--- Exercise prompt ---
The expected result is the material below, reproduced exactly from its first line through the line containing "Fixpoint diagonal_blocks0 (D".

--- Records for processing ---
(** Walking the sub-manifold pairs in order from offset [o]: the block of
    [D] at [(o, o)] is the Jacobian of the pair for the slice of [Er1] at
    [o], and the walk goes on at [o + d]. *)
Fixpoint diagonal_blocks (Er1 : Vector) (D : Matrix) (subs : list ManifoldType)
  : instances subs -> instances subs -> nat -> Prop :=
  match subs return instances subs -> instances subs -> nat -> Prop with
  | [] => fun _ _ _ => True
  | Sub :: subs' => fun ref1 ref2 o =>
      (exists cur_Er1 J,
          segment Er1 o (DOFOf Sub) = Some cur_Er1
          /\ transformReferenceJacobian Sub (fst ref1) (fst ref2) cur_Er1
             = Some J
          /\ forall i j, i < DOFOf Sub -> j < DOFOf Sub ->
                         coeff D (o + i) (o + j) = coeff J i j)
      /\ diagonal_blocks Er1 D subs' (snd ref1) (snd ref2) (o + DOFOf Sub)
  end.

(** The same walk for the overload without [Er1]. *)
Fixpoint diagonal_blocks0 (D : Matrix) (subs : list ManifoldType)
  : instances subs -> instances subs -> nat -> Prop :=
  match subs return instances subs -> instances subs -> nat -> Prop with
  | [] => fun _ _ _ => True
  | Sub :: subs' => fun ref1 ref2 o =>
      (exists J,
          transformReferenceJacobian0 Sub (fst ref1) (fst ref2) = Some J
          /\ forall i j, i < DOFOf Sub -> j < DOFOf Sub ->
                         coeff D (o + i) (o + j) = coeff J i j)
      /\ diagonal_blocks0 D subs' (snd ref1) (snd ref2) (o + DOFOf Sub)
  end.

(** Both lambdas have one shape: compute a block for the pair at the current
    offset, write it on the diagonal, advance the offset. *)
Section Walk.

Variable blockOf : forall Sub : ManifoldType,
    instance Sub -> instance Sub -> nat -> option Matrix.
(** ** The collaborators of the module *)

(** The constants of [headers] the module reads.  Their values are those
    of the native header; the module depends only on their names, so they
    are the fields of a class.  [HBA_PORTTYPE] is the table subscripted by
    [translate_port_type], a dict with string keys. *)
Class Headers : Type := {
  HBA_PORTSPEED_UNKNOWN : Z;
  HBA_PORTSPEED_1GBIT : Z;
  HBA_PORTSPEED_2GBIT : Z;
  HBA_PORTSPEED_10GBIT : Z;
  HBA_PORTSPEED_4GBIT : Z;
  HBA_PORTSPEED_8GBIT : Z;
  HBA_PORTSPEED_16GBIT : Z;
  HBA_PORTSPEED_32GBIT : Z;
  HBA_PORTSPEED_20GBIT : Z;
  HBA_PORTSPEED_40GBIT : Z;
  HBA_PORTSPEED_NOT_NEGOTIATED : Z;
  HBA_PORTSTATE_UNKNOWN : Z;
  HBA_PORTSTATE_ONLINE : Z;
  HBA_PORTSTATE_OFFLINE : Z;
  HBA_PORTSTATE_BYPASSED : Z;
  HBA_PORTSTATE_DIAGNOSTICS : Z;
  HBA_PORTSTATE_LINKDOWN : Z;
  HBA_PORTSTATE_ERROR : Z;
  HBA_PORTSTATE_LOOPBACK : Z;
  HBA_PORTTYPE : gmap string string;
  HBA_STATUS_ERROR : Z;
  HBA_STATUS_ERROR_NOT_SUPPORTED : Z;
  HBA_STATUS_ERROR_ILLEGAL_WWN : Z;
  HBA_STATUS_ERROR_MORE_DATA : Z
}.

(** What the interpreter and the host decide: [PY3] is
    [sys.version_info[0] == 3], [get_platform_string] the platform
    string of [infi.os_info]. *)
Class Host : Type := {
  PY3 : bool;
  get_platform_string : string
}.

(** [infi.dtypes.wwn.WWN], modelled by the address string it is built
    from; the validation the class applies to that string is not part of
    this module. *)
Record WWN : Type := { _address : string }.

(** ** Data model *)

(** The decoded [HBA_PortAttributes]; the fields the module reads with a
    default ([getattr(..., None)]) are optional. *)
Record HBA_PortAttributes : Type := {
  pa_NodeWWN : option Py.bytes;
  PortWWN : Py.bytes;
  PortFcId : Z;
  PortType : Z;
  PortState : Z;
  PortSpeed : Z;
  PortSymbolicName : Py.bytes;
  OSDeviceName : Py.bytes;
  PortSuggestedSpeed : Z;
  PortMaxFrameSize : option Z;
  FabricName : option Py.bytes;
  NumberOfDiscoveredPorts : nat
}.

(** The decoded [HBA_AdapterAttributes]; every field but [NumberOfPorts]
    is read with a default. *)
Record HBA_AdapterAttributes : Type := {
  aa_NodeWWN : option Py.bytes;
  DriverName : option Py.bytes;
  DriverVersion : option Py.bytes;
  Manufacturer : option Py.bytes;
  SerialNumber : option Py.bytes;
  Model : option Py.bytes;
  ModelDescription : option Py.bytes;
  HardwareVersion : option Py.bytes;
  FirmwareVersion : option Py.bytes;
  OptionROMVersion : option Py.bytes;
  NumberOfPorts : nat
}.

(** One row of the mapping table, [HBA_FcpScsiEntryV2]. *)
Record HBA_ScsiId : Type := {
  ScsiOSDeviceName : string;
  ScsiBusNumber : Z;
  ScsiTargetNumber : Z;
  ScsiOSLun : Z
}.

Record HBA_FcpId : Type := {
  FcId_PortWWN : Py.bytes
}.

Record HBA_FcpScsiEntryV2 : Type := {
  ScsiId : HBA_ScsiId;
  FcId : HBA_FcpId
}.

(** [HBA_FCPTargetMappingV2] *)
Record HBA_FCPTargetMappingV2 : Type := {
  NumberOfEntries : nat;
  entry : list HBA_FcpScsiEntryV2
}.

(** [PortStatistics]: the counters set by [setattr], by name. *)
Abbreviation PortStatistics := (gmap string Z).

(** A decoded native statistics record, read by [getattr]. *)
Abbreviation native_statistics := (gmap string Z).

--- Solution to the exercise ---
(** Walking the sub-manifold pairs in order from offset [o]: the block of
    [D] at [(o, o)] is the Jacobian of the pair for the slice of [Er1] at
    [o], and the walk goes on at [o + d]. *)
Fixpoint diagonal_blocks (Er1 : Vector) (D : Matrix) (subs : list ManifoldType)
  : instances subs -> instances subs -> nat -> Prop :=
  match subs return instances subs -> instances subs -> nat -> Prop with
  | [] => fun _ _ _ => True
  | Sub :: subs' => fun ref1 ref2 o =>
      (exists cur_Er1 J,
          segment Er1 o (DOFOf Sub) = Some cur_Er1
          /\ transformReferenceJacobian Sub (fst ref1) (fst ref2) cur_Er1
             = Some J
          /\ forall i j, i < DOFOf Sub -> j < DOFOf Sub ->
                         coeff D (o + i) (o + j) = coeff J i j)
      /\ diagonal_blocks Er1 D subs' (snd ref1) (snd ref2) (o + DOFOf Sub)
  end.

(** The same walk for the overload without [Er1]. *)
Fixpoint diagonal_blocks0 (D : Matrix) (subs : list ManifoldType)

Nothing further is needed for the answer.